(* ===== verification/Timers.v ===== *)
(** Deliveries that are not due (src/timers.ts): held outside their run's queue
    as timer jobs, put back when they come due, and moved off the queues by a
    sweep of the job table. *)
From S2P Require Import Prelude Model Bytes Slots Sdk Contract.
Local Open Scope Z_scope.

(** ** Jobs *)

(** The JSON payload of a job: a message, with what it carries under
    [runQueue], or something else. *)
Inductive stored :=
| StoredMessage (m : message) (runQueue : option json)
| StoredOther (isObject : bool).

(** [TaskSpec]; the job key mode is [true] for ["unsafe_dedupe"]. *)
Record task_spec := TaskSpec {
  ts_jobKey : option string;
  ts_unsafeDedupe : bool;
  ts_runAt : option instant;
  ts_queueName : option string;
  ts_maxAttempts : Z;
  ts_flags : option (list string)
}.

(** A call of [addJob]. *)
Record add_job := AddJob { aj_identifier : string; aj_payload : stored; aj_spec : task_spec }.

(** A row of graphile's [_private_jobs], with its task and queue looked up. *)
Record job := Job {
  j_id : N;
  j_task : string;
  j_queue : option string;
  j_flags : option (list string);
  j_payload : stored;
  j_revision : Z;
  j_attempts : Z;
  j_lockedAt : option instant;
  j_runAt : instant;
  j_key : option string;
  j_updatedAt : instant
}.

(** The job table and the names of [_private_tasks]. *)
Record job_table := JobTable { jt_tasks : list string; jt_jobs : list job }.

Definition TIMER_HORIZON_SECONDS : Z := 60.
Definition DEFAULT_TIMER_SWEEP_INTERVAL_MS : Z := 30000.

(** What the code throws here: a payload its schema refuses. *)
Inductive queue_error := SchemaError | NotInitialized | ExecutionFailed (status : Z) (text : bytes).

Section Timers.
Context `{WorldSdk} `{QueueSdk}.

Definition js_ge (x : js_number) (n : Z) : bool :=
  match x with JsFinite a d => n * Zpos d <=? a | JsInfinite negative => negb negative | JsNaN => false end.

Definition holdsAsTimer (runQueue : option string) (delaySeconds : option js_number) : bool :=
  match runQueue, delaySeconds with
  | Some _, Some d => js_ge d TIMER_HORIZON_SECONDS
  | _, _ => false
  end.

Definition runQueueOfMessage (m : message) : option string := runQueueFor (md_tenantId m) (readBody m).

Definition timerPayload (m : message) (runQueue : string) : stored := StoredMessage m (Some (JStr runQueue)).

(** [new Date(now + delaySeconds * 1000)] of a finite delay. *)
Definition date_after (now : instant) (delaySeconds : js_number) : option instant :=
  match delaySeconds with JsFinite n d => Some (now + Z.quot (1000 * n) (Zpos d)) | _ => None end.

(** [runQueue] in a condition: the empty name counts as none. *)
Definition given (s : option string) : option string :=
  match s with Some s => if String.eqb s "" then None else Some s | None => None end.

Definition addDelayedDelivery (now : instant) (jobName : string) (m : message) (delaySeconds : js_number)
    (jobKey : string) : add_job :=
  let runQueue := runQueueOfMessage m in
  let runAt := date_after now delaySeconds in
  match given runQueue with
  | Some q =>
      if String.eqb jobName FLOW_JOB_NAME && holdsAsTimer runQueue (Some delaySeconds)
      then AddJob TIMER_JOB_NAME (timerPayload m q)
             (TaskSpec (Some jobKey) false runAt None MAX_GRAPHILE_JOB_ATTEMPTS None)
      else AddJob jobName (StoredMessage m None)
             (TaskSpec (Some jobKey) false runAt (Some q) MAX_GRAPHILE_JOB_ATTEMPTS (Some [tenantFlag (md_tenantId m)]))
  | None =>
      AddJob jobName (StoredMessage m None)
        (TaskSpec (Some jobKey) false runAt None MAX_GRAPHILE_JOB_ATTEMPTS (Some [tenantFlag (md_tenantId m)]))
  end.

(** [TimerTarget.parse(payload).runQueue] *)
Definition timer_target (p : stored) : result queue_error (option string) :=
  match p with
  | StoredMessage _ None => Ok None
  | StoredMessage _ (Some (JStr s)) => if String.eqb s "" then Err SchemaError else Ok (Some s)
  | _ => Err SchemaError
  end.

(** [MessageData.parse] *)
Definition parse_message (p : stored) : result queue_error message :=
  match p with StoredMessage m _ => Ok m | StoredOther _ => Err SchemaError end.

(** [createTimerHandler]: the call a timer makes when it is run. *)
Definition timer_handler (flowJobName : string) (p : stored) (key : option string) : result queue_error add_job :=
  result_bind (parse_message p) (fun m =>
  result_bind (timer_target p) (fun target =>
  let runQueue := match target with Some q => Some q | None => runQueueOfMessage m end in
  Ok (AddJob flowJobName (StoredMessage m None)
        (TaskSpec (given key) false None (given runQueue) MAX_GRAPHILE_JOB_ATTEMPTS
           (Some [tenantFlag (md_tenantId m)]))))).

(** ** The sweep *)

Definition is_object (p : stored) : bool := match p with StoredMessage _ _ => true | StoredOther o => o end.

(** The payload with [runQueue] put over what it has. *)
Definition with_run_queue (q : string) (p : stored) : stored :=
  match p with StoredMessage m _ => StoredMessage m (Some (JStr q)) | StoredOther o => StoredOther o end.

Definition run_queue_prefix : string := "wfrun:".

(** The [where] of the statement; the queue of a job it takes. *)
Definition swept_queue (now : instant) (flowJobName : string) (horizonSeconds : Z) (j : job) : option string :=
  match j_queue j with
  | Some q =>
      if String.eqb (j_task j) flowJobName && String.prefix run_queue_prefix q &&
         bool_decide (j_lockedAt j = None) && (j_attempts j =? 0) &&
         (now + horizonSeconds * 1000 <? j_runAt j) && is_object (j_payload j)
      then Some q else None
  | None => None
  end.

Definition sweep_job (now : instant) (flowJobName timerJobName : string) (horizonSeconds : Z) (j : job) : job :=
  match swept_queue now flowJobName horizonSeconds j with
  | Some q =>
      Job (j_id j) timerJobName None None (with_run_queue q (j_payload j)) (j_revision j + 1) (j_attempts j)
        (j_lockedAt j) (j_runAt j) (j_key j) now
  | None => j
  end.

Definition moveDelayedJobsToTimers (now : instant) (flowJobName timerJobName : string) (horizonSeconds : Z)
    (t : job_table) : Z * job_table :=
  if bool_decide (flowJobName ∈ jt_tasks t) && bool_decide (timerJobName ∈ jt_tasks t) then
    (Z.of_nat (length (filter (fun j => is_Some (swept_queue now flowJobName horizonSeconds j)) (jt_jobs t))),
     JobTable (jt_tasks t) (sweep_job now flowJobName timerJobName horizonSeconds <$> jt_jobs t))
  else (0, t).

Definition registerTimerTask (timerJobName : string) (t : job_table) : job_table :=
  if bool_decide (timerJobName ∈ jt_tasks t) then t else JobTable (jt_tasks t ++ [timerJobName]) (jt_jobs t).
End Timers.

(** ** Texts in a condition *)

Lemma given_some s q : given s = Some q -> s = Some q /\ q <> "".
Proof. destruct s as [s|]; cbn; [|done]. destruct (String.eqb s "") eqn:E; [done|]. bools. by intros [= <-]. Qed.

Lemma given_nonempty q : q <> "" -> given (Some q) = Some q.
Proof. intros Hq. cbn. by rewrite (proj2 (String.eqb_neq q "") Hq). Qed.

TASK INSTRUCTIONS:
When a line among the entries contains "true", pull that line out.

OUTPUT OF THE TASK:
(** [TaskSpec]; the job key mode is [true] for ["unsafe_dedupe"]. *)
Definition is_object (p : stored) : bool := match p with StoredMessage _ _ => true | StoredOther o => o end.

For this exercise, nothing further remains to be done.